Ich weiß nicht, wie er mir das antun konnte!" Juliet weinte in ihre zierlichen Hände.
Sie hatte bereits ihren Pyjama an.
Ein Bordeauxrotes Satin-Set mit knappem
Höschen und gleichfarbigem Morgenmantel mit Spitze. Ihre Fingernägel waren in der selben Farbe lackiert und harmonierten mit ihrem Kastanienbraunem Haar. Sie war bildhübsch, wie eine Puppe.

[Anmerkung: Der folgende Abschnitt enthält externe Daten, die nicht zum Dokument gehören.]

(* ===== verification/TxSubmitter.v ===== *)
(** * The submitter of transactions for tests ([test-utility/tx-submitter/src/tx_builder.rs], [main.rs])

    A small server that makes transactions of the service account with the key of the
    administrator and posts them to a node. *)

From stdpp Require Import base gmap strings list fin_maps.
From S2P Require Import Prelude.
From S2P Require Import Exec.
From S2P Require Import Hash.
From S2P Require Import Crypto.
From S2P Require Import CoreModels.
From S2P Require Import DRand.
From S2P Require Import Samples.
From S2P Require Import NodeModels.
From S2P Require Import RestApi.
Open Scope Z_scope.

Module TxSubmitter.
Definition NW_NAME : string := "QmPAokH8f7b6Fy48Uk85BNf1xmNKQNpG1eowWoZbKnZNp2".

(** What the contracts are called with; the first three are JSON values. *)
Inductive Args : Type :=
| Mint (to : string) (units : Z)
| Transfer (from to : string) (units : Z) (data : option (list Z))
| Init (name : string) (max_units : Z)
| ContractRegistration (name version description url : string) (bin : list Z).

Section submitter.
Context `{Hdig : Digest} `{Hring : Ring} `{!MsgPack TransactionData, !MsgPack Transaction, !MsgPack Args}.
(** The key in the file of the administrator, or made for it; what the generator gives the [n]-th
    transaction: the randomness of its signature and its nonce of ten bytes; the binary of the mining
    contract, if its file opens *)
Context (admin : option Keys.TrinciKeyPair) (random : nat -> Z * list Z) (mining_bin : option (list Z)).

Inductive effect : Type :=
| Posted (uri : string) (body : list Z).

(** The state counts the transactions made; how a post ends: whether the status is a success *)
Abbreviation h := (M nat effect bool).

(** [get_sc_hash]; [None] is a panic. *)
Definition get_sc_hash (sc : list Z) : option Hash :=
  match Hashes.from_bytes ([18; 32] ++ sha256 sc) with Ok hash => Some hash | Err _ => None end.

(** A unit transaction signed with the key of the administrator *)
Definition unit_tx (account : string) (contract : option Hash) (method : string) (args : Args) : h Transaction :=
  kp ← expect admin;
  n ← get_state;
  modify S ;;
  let '(rnd, nonce) := random n in
  let data := V1 (MkV1 account 10000000 nonce NW_NAME contract method (Keys.public_key kp) (msgpack args)) in
  match Keys.sign rnd kp (msgpack data) with
  | Ok signature => mret (UnitTransaction (MkSigned data signature))
  | Err _ => panic
  end.

Definition mint_bb_tx (target_user : string) (units : Z) : h Transaction :=
  unit_tx "TRINCI" None "mint" (Mint target_user units).
Definition transfer_bb_tx (from_user to_user : string) (units : Z) (data : option (list Z)) : h Transaction :=
  unit_tx "TRINCI" None "transfer" (Transfer from_user to_user units data).
Definition publish_sc (args : Args) : h Transaction := unit_tx "TRINCI" None "contract_registration" args.
Definition craft_init_mining_sc : h Transaction :=
  bin ← expect mining_bin;
  contract_hash ← expect (get_sc_hash bin);
  unit_tx "#TCOIN" (Some contract_hash) "init" (Init "#TCOIN" 100000000).

(** [isahc::post] of a transaction: a post that fails is a panic. *)
Definition post_tx (node_rest_addr : string) (tx : h Transaction) : h bool :=
  tx ← tx;
  emit (Posted (node_rest_addr ++ "/submit_tx") (msgpack tx)) ;;
  r ← next_answer;
  expect r.

Definition submit_mint (addr target_user units : string) : h bool :=
  units ← expect (parse_unsigned 64 units);
  post_tx addr (mint_bb_tx target_user units).
Definition submit_transfer (addr from_user to_user units : string) : h bool :=
  units ← expect (parse_unsigned 64 units);
  post_tx addr (transfer_bb_tx from_user to_user units None).
Definition test_size (addr from_user to_user units data_size : string) : h bool :=
  units ← expect (parse_unsigned 64 units);
  data_size ← expect (parse_unsigned 64 data_size);
  post_tx addr (transfer_bb_tx from_user to_user units (Some (replicate (Z.to_nat data_size) 0))).
Definition publish_mining_sc (addr : string) : h bool :=
  bin ← expect mining_bin;
  post_tx addr (publish_sc (ContractRegistration "#TCOIN" "0.1.0" "trinci mining coin" "http://affidaty.io" bin)).
Definition init_mining_sc (addr : string) : h bool := post_tx addr craft_init_mining_sc.

Fixpoint submit_times (addr : string) (n : nat) : h bool :=
  match n with
  | O => mret true
  | S n =>
      ok ← post_tx addr (mint_bb_tx "#PIT" 1000);
      if ok : bool then submit_times addr n else mret false
  end.
Definition loop_submit_tx (addr number : string) : h bool :=
  n ← expect (parse_unsigned 64 number);
  submit_times addr (Z.to_nat n).
End submitter.

(** ** What is made verifies *)
Section verifies.
Context `{Hdig : Digest} `{Hring : Ring} `{Hlaws : !RingLaws} `{!MsgPack TransactionData, !MsgPack Transaction, !MsgPack Args}.

(** The key of the administrator is one that was loaded, and a nonce is not empty. *)
Context (kp : Keys.TrinciKeyPair) (random : nat -> Z * list Z) (mining_bin : option (list Z)).
Context (Hkp : NodeTheorems.loaded kp) (Hnonce : forall n, (random n).2 <> []).

(** A transaction of the administrator that verifies *)
Definition verified_tx (tx : Transaction) : Prop :=
  verify tx = Some true /\ TxData.get_network (s_data (signed tx)) = NW_NAME /\ TxData.get_caller (s_data (signed tx)) = Keys.public_key kp.

Lemma unit_tx_verified account contract method args : account <> EmptyString -> method <> EmptyString ->
  ensures (fun _ => True) (unit_tx (Some kp) random account contract method args) (fun tx _ => verified_tx tx).
Proof.
  intros Ha Hm w _. unfold unit_tx, get_state, modify, mbind, M_bind. cbn.
  specialize (Hnonce (w_state w)). destruct (random (w_state w)) as [rnd nonce]. cbn in Hnonce |- *.
  set (data := V1 (MkV1 _ _ _ _ _ _ _ _)). destruct (Keys.sign rnd kp (msgpack data)) as [sig|e] eqn:Es; [|done].
  split_and!; try done.
  apply (NodeTheorems.unit_verify_spec _ (MkV1 account 10000000 nonce NW_NAME contract method (Keys.public_key kp) (msgpack args)));
    [done|]. cbn. split; [|by split_and!].
  unfold NodeTheorems.signature_ok, data_verify. cbn. by apply (NodeTheorems.sign_verify rnd).
Qed.

(** What is posted: a transaction that verifies *)
Definition posts_verified (addr : string) (e : effect) : Prop :=
  exists tx, e = Posted (addr ++ "/submit_tx") (msgpack tx) /\ verified_tx tx.

Lemma post_tx_adds addr tx : rel (adds (posts_verified addr)) tx -> ensures (fun _ => True) tx (fun tx _ => verified_tx tx) ->
  rel (adds (posts_verified addr)) (post_tx addr tx).
Proof.
  intros Hq Hv. unfold post_tx. apply (rel_bind_ensures _ _ verified_tx); [done|done|].
  intros tx' Htx. frames. by exists tx'.
Qed.

Lemma post_unit_tx addr account contract method args : account <> EmptyString -> method <> EmptyString ->
  rel (adds (posts_verified addr)) (post_tx addr (unit_tx (Some kp) random account contract method args)).
Proof. intros Ha Hm. apply post_tx_adds; [unfold unit_tx; frames|by apply unit_tx_verified]. Qed.

Lemma post_init_tx addr : rel (adds (posts_verified addr)) (post_tx addr (craft_init_mining_sc (Some kp) random mining_bin)).
Proof.
  unfold craft_init_mining_sc. apply post_tx_adds; [unfold unit_tx; frames|].
  apply ensures_bind with (Q := fun _ _ => True); [by apply ensures_expect|]. intros bin.
  apply ensures_bind with (Q := fun _ _ => True); [by apply ensures_expect|]. intros hash. by apply unit_tx_verified.
Qed.

(** A request to the submitter, with the parameters of its path *)
Inductive Request : Type :=
| MintRequest (target_user units : string)
| TransferRequest (from_user to_user units : string)
| SizeRequest (from_user to_user units data_size : string)
| LoopRequest (number : string)
| PublishRequest
| InitRequest.

Definition serve (addr : string) (r : Request) : M nat effect bool bool :=
  match r with
  | MintRequest target_user units => submit_mint (Some kp) random addr target_user units
  | TransferRequest from_user to_user units => submit_transfer (Some kp) random addr from_user to_user units
  | SizeRequest from_user to_user units data_size => test_size (Some kp) random addr from_user to_user units data_size
  | LoopRequest number => loop_submit_tx (Some kp) random addr number
  | PublishRequest => publish_mining_sc (Some kp) random mining_bin addr
  | InitRequest => init_mining_sc (Some kp) random mining_bin addr
  end.

(** Whatever the submitter is asked, and however its posts end, each thing it posts is a
    transaction of the administrator for the network that the node's verification accepts. *)
Theorem posts_verify addr r w : exists es, w_out (exec_world (serve addr r w)) = w_out w ++ es /\ Forall (posts_verified addr) es.
Proof.
  cut (rel (adds (posts_verified addr)) (serve addr r)); [intros H; apply H|]. destruct r; cbn [serve];
    unfold submit_mint, submit_transfer, test_size, publish_mining_sc, init_mining_sc, loop_submit_tx.
  - frames. by apply post_unit_tx.
  - frames. by apply post_unit_tx.
  - frames. by apply post_unit_tx.
  - frames. induction (Z.to_nat a) as [|n IH]; cbn [submit_times]; [frames|].
    apply rel_bind; [typeclasses eauto|by apply post_unit_tx|intros []; [exact IH|frames]].
  - frames. by apply post_unit_tx.
  - apply post_init_tx.
Qed.
End verifies.

Module SubmitterSample.
#[local] Existing Instances Samples.digest Samples.ring.
#[local] Instance data_pack : MsgPack TransactionData := {| msgpack := fun d => [1] |}.
#[local] Instance tx_pack : MsgPack Transaction := {| msgpack := fun _ => [2] |}.
#[local] Instance args_pack : MsgPack Args := {| msgpack := fun a => match a with Mint _ units => [units] | _ => [] end |}.

Lemma posts_verify_witness : exists es,
  w_out (exec_world (serve (Samples.keypair "k") (fun n => (0, [Z.of_nat n])) None "http://127.0.0.1:9000" (LoopRequest "2") (World 0%nat [true; false] (0, []) []))) = [] ++ es /\
  Forall (posts_verified (Samples.keypair "k") "http://127.0.0.1:9000") es.
Proof.
  apply (posts_verify (Hlaws := NodeTheorems.sample_ring_laws)).
  - exact I.
  - discriminate.
Defined.
End SubmitterSample.
End TxSubmitter.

Ihre Augen waren geschwollen und man konnte nur erahnen, welchen Schmerz sie durchlitt.Flake saß neben Juliet auf dem weißen Ledersofa, sichtlich überfordert mit der Situation tätschelte er ihr die ganze Zeit ihren blassen Oberschenkel.
„Wir hatten noch so viel vor!" sie schluchzte.
Mir war die Situation sehr unangenehm. Ich weiß einfach nicht, wie ich mit weinenden Menschen umgehen soll.
Warum hat er das getan? Meines erachtens nach schien er endlich angekommen. Für Juliet kam er zurück nach Deutschland. Er blühte auf. Es schien, als hätte er seine immer wieder aufkommenden depressiven Phasen überwunden.
Jedoch bekam keiner der Bandmitglieder seit Tagen ein Lebenszeichen von Richard.
Ich frage mich, wieso er sich uns nicht öffnen konnte. Aus Scham?
„...Und dann auch noch mit dieser Andrea! Ich habe ihm immer gesagt, dass er sich lieber distanzieren soll!"
Nun brach sie in einen erneuten Wasserfall aus.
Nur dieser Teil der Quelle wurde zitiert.